Going down into the kitchen, the senses are assaulted by a steamy quagmire of broths, blood from the slaughterhouse and sweet loaves, mingled with drunken singing and revelry all celebrating the birth of the son and heir to Gormenghast, Titus Groan. 

 I love this first re encounter of the castle kitchen.  The grey scrubbers with faces all alike scrubbing away as one huge wave.   The sounds, the smells – and I haven’t even met the gigantic Swelter yet – and I am really looking forward to seeing him after a few years absence.

Best description of the kitchen (lots to choose from);- 

“On a fixed table running along a length of the wall were huge bowls capable of holding fifty portions.  The stock-pots were perpetually simmering, having boiled over, and the floor about them was a mess of sepia fluid and egg shells that had been floating in the pots for the purpose of clearing the soup.  The sawdust that was spread neatly over the floor each morning was by now kicked into heaps and soaked in the splashings of wine.  And where scattered about the floor little blobs of fat had been rolled or trodden in, the sawdust stuck to them giving them the appearence of rissoles.  Hanging along the dripping walls were rows of sticking knives and steels, boning knives, skinning knives and two-handed cleavers, and beneath them a twelve foot by nine foot chopping block, cross hatched and hollowed by decades of long wounds. 

 Rissoles – a very descriptive image, like they’ve been dipped in flour ready to fry. It is taken for granted that all these knives are razor-sharp by the idea of them giving ‘ long wounds’ 

 Best dialogue;- none in ‘The Great Kitchen’ chapter as Flay who doesn’t say much at the best of time is merely observing.  

Best dialogue from ‘The Hall of the Bright Carvings’;-  

Rottcodd flicked ash from his shoes with a feather duster and tilted his bullet head.  ‘Ah’ he said in a non-committal way.    

 ‘You say ‘ah’, said Flay, turning his back on Rottcodd and beginning to walk down the coloured avenue, ‘but I tell you, it is more than “ah”  

 “Of course,’ said Rottcodd. “Much more, I dare say.  But I fail to understand.  I am a curator.’  At this he drew his body up to full height and stood on the tips of his toes in the dust.  

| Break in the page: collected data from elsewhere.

Lemma single_flight_step e p p' :
  single_flight p -> step e p = Some p' -> single_flight p'.
Proof.
  intros Hinv Hstep. destruct e as [|r|r]; simpl in Hstep.
  - destruct (sync_button_disabled (app p)) eqn:Hd.
    + by simplify_eq.
    + simplify_eq. right. simpl. split; [|done].
      destruct Hinv as [[-> _]|[_ Hs]]; [done|].
      apply sync_button_disabled_iff in Hs. congruence.
  - destruct (syncs_in_flight p) as [|n] eqn:Hn; [done|].
    pose proof (syncData_settle_not_syncing r (app p)) as Hne.
    destruct (syncData_settle r (app p)) as [st refetch]. simplify_eq.
    left. simpl. split; [|done].
    destruct Hinv as [[? _]|[? _]]; lia.
  - destruct (fetches_in_flight p) as [|n]; [done|]. simplify_eq.
    destruct r; exact Hinv.
Qed.

Lemma single_flight_run trace : forall p p',
  single_flight p -> run trace p = Some p' -> single_flight p'.
Proof.
  induction trace as [|e rest IH]; intros p p' Hinv Hrun; simpl in Hrun.
  - by simplify_eq.
  - destruct (step e p) as [q|] eqn:Hstep; [|done].
    eapply IH; [|exact Hrun]. by eapply single_flight_step.
Qed.

(** C3, for one page: from the mounted page, whatever the user clicks on
    the rendered button and however the requests settle, at most one sync
    request of that page is pending; one is pending exactly while
    [syncStatus] is ['Syncing...'], which is exactly when the button is
    disabled, and a click then starts nothing. *)
Theorem at_most_one_sync_in_flight (trace : list event) (p : Page) :
  run trace mounted_page = Some p ->
  (syncs_in_flight p <= 1)%nat
  /\ (syncs_in_flight p = 1%nat <-> syncStatus (app p) = "Syncing...")
  /\ (sync_button_disabled (app p) = true <-> syncStatus (app p) = "Syncing...")
  /\ (syncs_in_flight p = 1%nat -> step ClickSync p = Some p)
  /\ (syncs_in_flight p = 0%nat ->
      exists p', step ClickSync p = Some p' /\ syncs_in_flight p' = 1%nat
                 /\ syncStatus (app p') = "Syncing...").
Proof.
  intros Hrun.
  pose proof (single_flight_run trace _ _ single_flight_mounted Hrun) as Hinv.
  fold msg_syncing. split_and!.
  - destruct Hinv as [[-> _]|[-> _]]; lia.
  - destruct Hinv as [[Hn Hs]|[Hn Hs]]; split; intros; try done; lia.
  - apply sync_button_disabled_iff.
  - intros H1. destruct Hinv as [[Hn _]|[_ Hs]]; [lia|].
    simpl. by apply sync_button_disabled_iff in Hs as ->.
  - intros H0. destruct Hinv as [[_ Hs]|[Hn _]]; [|lia].
    simpl. destruct (sync_button_disabled (app p)) eqn:Hd.
    + by apply sync_button_disabled_iff in Hd.
    + eexists. split; [done|]. simpl. by rewrite H0.
Qed.

Lemma at_most_one_sync_in_flight_witness :
  let trace := [ClickSync; ClickSync; FetchSettles (Rejected "Network Error")] in
  exists p, run trace mounted_page = Some p
            /\ syncs_in_flight p = 1%nat
            /\ syncStatus (app p) = "Syncing...".
Proof.
  eexists. split; [reflexivity|].
  destruct (at_most_one_sync_in_flight
              [ClickSync; ClickSync; FetchSettles (Rejected "Network Error")]
              _ eq_refl) as (_ & H & _).
  split; [reflexivity|]. apply H. reflexivity.
Defined.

 A what?’ said Flay, straggling above him for he had returned.  ‘A curator?’  

 ‘That is so’, said Rottcodd, shaking his head.  

 Flay made a hard noise in his throat.  To Rottcodd it signified a complete lack of understanding and it annoyed him that the man should invade his province.  

 ‘Curator’ said Flay, after a ghastly silence, ‘I will tell you something, I know something.  Eh?’  

‘Well?’ said Roddcodd  ‘I’ll tell you’ said Flay.  ‘But first, what day is it?  what month and what year is it? Answer me.’  Rottcodd was puzzled at this question, but he was beginning to become a little intrigued……..‘Come closer Rottcodd, I will tell you.  You don’t understand Gormenghast, what happens in Gormenghast – the things that happen – no, no.  Below you, that’s where it all is, under this north wing…..’  

 There is not a lot of dialogue in this first chapter, but from what there is you can get an impression of Rottcodd’s personality (insular and mostly disinterested in anything which invades his world or disrupts his routine) and a bit of a false impression of Flay’s.  Flay doesn’t make long speeches, this is probably the most he has said all day.  

 Gormenghast itself is a puzzle, there are many descriptions that give an impression of the castle.  I shall put these together in a separate post.